Abstract: Estimating the trend in population time series data using growth curve models is a central idea in population ecology. We provide a new framework to analyze ecological time series data by fitting mathematical models governed by fractional differential equations (FDE) that are used to incorporate memory in population processes. We show that how the FDE models can be utilized to estimate trend in population time series data and is shown to have better performance than the ordinary differential equation models. The application of FDE is exemplified by analyzing time series data on two bird species Phalacrocorax carbo (Great cormorant) and Parus bicolor (Tufted titmouse) and two mammal species Castor canadensis (Beaver) and Ursus americanus (American black bear) extracted from global population dynamics database. We fit five population growth models to these data; density-independent exponential, negative density-dependent logistic and θ-logistic model, positive density-dependent exponential Allee and strong Allee model. Both ordinary and fractional counterparts of these models are fitted to the population abundance data over time.

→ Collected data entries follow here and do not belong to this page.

Lemma kv_ok_sweep n P R s next t i b :
  kv_ok n P R s (Sweeping next t i b) → (i < shards)%nat → 0 <= R →
  kv_ok n P R (with_kv (sweep_shard t i (st_kv s)) (st_total_bytes s) s)
    (Sweeping next t (S i) (b + swept_bytes t i (st_kv s))).
Proof using Type.
  intros [Ht Hc [Hi Hb] He] Hlt HR. cbn [pend resv] in *. pose proof (swept_split t i (st_kv s)) as Hs.
  pose proof (footprint_nonneg (sweep_shard t i (st_kv s))).
  assert (0 <= swept_bytes t i (st_kv s)) by apply footprint_nonneg.
  constructor; cbn [with_kv st_kv st_total_bytes pend resv pc_ok].
  - rewrite Ht. f_equal. lia.
  - lia.
  - split; [lia|]. rewrite Nat2Z.inj_succ. nia.
  - intros k e Hk. apply (He k e). by eapply lookup_weaken, sweep_shard_sub.
Qed.

(** Every access keeps the store as it should be. *)
Lemma advance_kv_ok n P R e s p :
  roomy n → others_ok n P R → (1 <= n)%nat → kv_ok n P R s p →
  kv_ok n P R (advance e s p).1 (advance e s p).2.
Proof using Type.
  intros Hroom Hoth Hn Hok. pose proof (ko_entries _ _ _ _ _ Hok) as He.
  destruct e as [c now|now]; cbn [advance].
  - destruct p; try exact Hok. destruct c as [key|key val ttl|key|prefix|c|c|c| |kind]; cbn [begin].
    + repeat case_match; apply (kv_ok_plain _ _ _ _ _ _ _ Hok); done.
    + apply (kv_ok_plain _ _ _ _ _ _ _ Hok); try done. by apply held_bytes.
    + destruct (st_kv s !! key) eqn:E; [by eapply kv_ok_remove|exact Hok].
    + cbv zeta. destruct (SWEEP_EVERY <=? st_stale_ops s); by apply (kv_ok_plain _ _ _ _ _ _ _ Hok).
    + unfold scan_advance. repeat case_match; by apply (kv_ok_plain _ _ _ _ _ _ _ Hok).
    + unfold scan_next, scan_advance. repeat case_match; by apply (kv_ok_plain _ _ _ _ _ _ _ Hok).
    + by apply (kv_ok_plain _ _ _ _ _ _ _ Hok).
    + apply (kv_ok_plain _ _ _ _ _ _ _ Hok); try done. simpl. lia.
    + by apply (kv_ok_plain _ _ _ _ _ _ _ Hok).
  - destruct p as [|key t|key val ttl released|key val ttl|added removed|next t i b|next t|prefix|prefix t i found|entries|kind];
      cbn [go].
    + done.
    + destruct (st_kv s !! key) as [e|] eqn:E; [|by apply (kv_ok_plain _ _ _ _ _ _ _ Hok)].
      destruct (is_expired _ t); [by eapply kv_ok_remove|by apply (kv_ok_plain _ _ _ _ _ _ _ Hok)].
    + destruct (kv_set_verdict _ _ _) eqn:E; cbn [negb]; [by eapply kv_ok_admit|by apply (kv_ok_plain _ _ _ _ _ _ _ Hok)].
    + cbv zeta. eapply kv_ok_insert. exact Hok.
    + by eapply kv_ok_account.
    + destruct (Nat.ltb_spec i shards) as [Hi|Hi]; [apply kv_ok_sweep; [done|done|apply Hoth]|].
      eapply kv_ok_account; [exact Hok|simpl; lia|done..].
    + destruct next; apply (kv_ok_plain _ _ _ _ _ _ _ Hok); done.
    + apply (kv_ok_plain _ _ _ _ _ _ _ Hok); try done. simpl. lia.
    + destruct (i <? shards)%nat; by apply (kv_ok_plain _ _ _ _ _ _ _ Hok).
    + unfold open_cursor. cbv zeta. repeat case_match; by apply (kv_ok_plain _ _ _ _ _ _ _ Hok).
    + by apply (kv_ok_plain _ _ _ _ _ _ _ Hok).
Qed.

(** ** Cursors *)

(** The cursor limits, as [HostState] states them: nothing of the store matters. *)
Definition cursors_fine (s : HostState) : Prop := state_ok (with_kv ∅ 0 s).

Closed form equations of both the ordinary and fractional order models are calibrated on the real time series data. Markov chain Monte Carlo (MCMC) framework is used to estimate the model parameters and Akaike Information Criterion is used to select the best model. Estimating the return rate for each population we show that, populations, governed by FDE, return to the stable equilibrium faster than ordinary differential equation model. This demonstrates a synergistic interplay between memory and stability in natural populations.